—¡Lucie!
El policía extendió los brazos con las palmas hacia el techo.
—Estas notas conciernen a nuestro caso. Ese capullo de comandante de la gendarmería nos ha expulsado. Si hubiera hallado este cuaderno, nos habría impedido obtener la información. Ni hablar de soltar ni un ápice NUESTRO caso. En vez de maldecir, échale un vistazo a esas páginas.
Sharko suspiró. La mujer menuda que se hallaba frente a él era una «Lucie Henebelle» de pura cepa.
—Habrá que pensar en algo para devolverlo. No nos lo podemos quedar para nosotros, se trata de una prueba de convicción esencial. —Con las mandíbulas apretadas, Sharko pasó finalmente las páginas. Resiguió con un dedo el dibujo del principio, muy serio—. Otra vez este símbolo, idéntico al tatuaje del chaval.
—Cosa que demuestra que todo está relacionado.
Hojeó las hojas sueltas y las páginas del cuaderno.
—Esto lo han escrito dos personas diferentes.
—Lo sé. Una en el cuaderno y la otra en las hojas sueltas.
Observó la foto en blanco y negro. Sus ojos se abrieron como platos.
—Pero ¿este es Einstein?
—El mismo.
—No conozco al otro hombre, pero la mujer… parece Marie Curie. ¿Es Marie Curie?
Lucie se frotó los hombros, como si tuviera frío. Se situó junto a la calefacción, de espaldas a la ventana.
—No lo sé.
—Sí, es ella, estoy prácticamente seguro. Una foto increíble… Lástima que esté en parte quemada.
—Me hiela la sangre. Observa cómo los tres miran al objetivo. Parece como si no quisieran que les hicieran esa foto. Y, además, ese sitio, tan oscuro. ¿Qué buscarían allí? ¿De qué estarían hablando en ese momento?
Intrigado por la fotografía, Sharko prosiguió la exploración. Las fórmulas, las notas manuscritas. Su mirada se ensombrecía, su ceño se fruncía. Finalmente, cerró el cuaderno y descubrió un tampón ligeramente borrado, en la parte inferior de la cubierta posterior. Se lo mostró a Lucie.
—¿Lo habías visto?
La policía se aproximó a él, intrigada.
—«Hospital especializado Michel Fontan, Rumilly, 1999.» No, se me había escapado. ¡Mierda! Rumilly…

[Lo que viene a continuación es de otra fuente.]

Definition well_formed (x : Operand Scalar Packet) : Prop :=
  static_size_ok (RowsAtCompileTime (traits x)) (rows_of x) /\
  static_size_ok (ColsAtCompileTime (traits x)) (cols_of x).

End CacheFriendlyDefinitions.

(** ** The packet evaluator, [Product::packet] and [operator*] *)

(** The rest of the packet layer: the broadcast [ei_pset1], the
    multiply-add [ei_pmadd(a,b,c)], and the packet access
    [x.template packet<LoadMode>(row, col)] of an operand. *)
Class PacketLoadOps (Scalar Packet : Type) : Type := {
  ei_pset1 : Scalar -> Packet;
  ei_pmadd : Packet -> Packet -> Packet -> Packet;
  packet_load : Z -> Operand Scalar Packet -> Z -> Z -> Packet
}.

Section PacketDefinitions.

Context {K : Constants}.
Context {Scalar Packet : Type}.
Context {SO : ScalarOps Scalar}.
Context {PO : PacketOps Scalar Packet}.
Context {PL : PacketLoadOps Scalar Packet}.

(** [ei_product_packet_impl<RowMajor, 0, ...>::run] *)
Definition packet_impl_RowMajor_0 (LoadMode row col : Z)
    (lhs rhs : Operand Scalar Packet) (res : Packet) : Exec Packet :=
  Ok (ei_pmul (ei_pset1 (coeff_of lhs row 0)) (packet_load LoadMode rhs 0 col)).

(** [ei_product_packet_impl<ColMajor, 0, ...>::run] *)
Definition packet_impl_ColMajor_0 (LoadMode row col : Z)
    (lhs rhs : Operand Scalar Packet) (res : Packet) : Exec Packet :=
  Ok (ei_pmul (packet_load LoadMode lhs row 0) (ei_pset1 (coeff_of rhs 0 col))).

(** The statement that the primary templates and the loops execute for the
    inner index [i]:
    [res = ei_pmadd(ei_pset1(lhs.coeff(row, i)), rhs.packet(i, col), res)]
    for a row-major result,
    [res = ei_pmadd(lhs.packet(row, i), ei_pset1(rhs.coeff(i, col)), res)]
    for a column-major one. *)
Definition packet_step (order : StorageOrder) (LoadMode row col : Z)
    (lhs rhs : Operand Scalar Packet) (i : Z) (res : Packet) : Packet :=
  match order with
  | RowMajor => ei_pmadd (ei_pset1 (coeff_of lhs row i)) (packet_load LoadMode rhs i col) res
  | ColMajor => ei_pmadd (packet_load LoadMode lhs row i) (ei_pset1 (coeff_of rhs i col)) res
  end.

Definition packet_impl_0 (order : StorageOrder) (LoadMode row col : Z)
    (lhs rhs : Operand Scalar Packet) (res : Packet) : Exec Packet :=
  match order with
  | RowMajor => packet_impl_RowMajor_0 LoadMode row col lhs rhs res
  | ColMajor => packet_impl_ColMajor_0 LoadMode row col lhs rhs res
  end.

—Donde Philippe Agonla trabajó como empleado de mantenimiento, antes de trabajar en la lavandería de Les Adrets.
—Y donde, según Chanteloup, también recibió tratamiento debido a sus trastornos psiquiátricos. 1999 corresponde a esas fechas.
Mientras reflexionaban, les sirvieron unas bandejas con la comida. Sharko alzó la tapa e hizo un mohín.
—Es domingo, joder. No se puede comer algo tan infecto un domingo.
Lucie no puso tantas pegas y devoró lo que parecía cerdo con puré. Sharko la acompañó, por educación, y siguieron hablando del caso. Tras la manzana verde de postre, Lucie consultó el SMS que acababa de recibir en su móvil.
—«Tenemos que hablar. Tengo noticias interesantes. Espero que Franck esté bien. Llama antes de las tres, por favor». Es de Nicolas.
—¿Cómo se lo ha tomado?
Extendió los brazos en un aspaviento.
—Todo esto, me refiero.
—Le llamé ayer, antes de volver al sótano. No fue mal, aunque estaba muy asustado por ti y nos ha tildado de «inconscientes».
—Como de costumbre. Bueno, llámalo, pero sobre todo no digas nada de este cuaderno, ni de Einstein ni de nada de nada.
Lucie fue a cerrar la puerta y marcó el número de su superior. Encendió el altavoz y oyó que el jefe de grupo había hecho lo mismo a su vez.
—Gracias por llamar. Antes que nada, ¿cómo está Franck?
—A punto de salir a la calle, ya —respondió Lucie mirando a Sharko y guiñándole un ojo—. Solo necesita un traje.
—Perfecto…
—He puesto el altavoz. Franck puede oírte.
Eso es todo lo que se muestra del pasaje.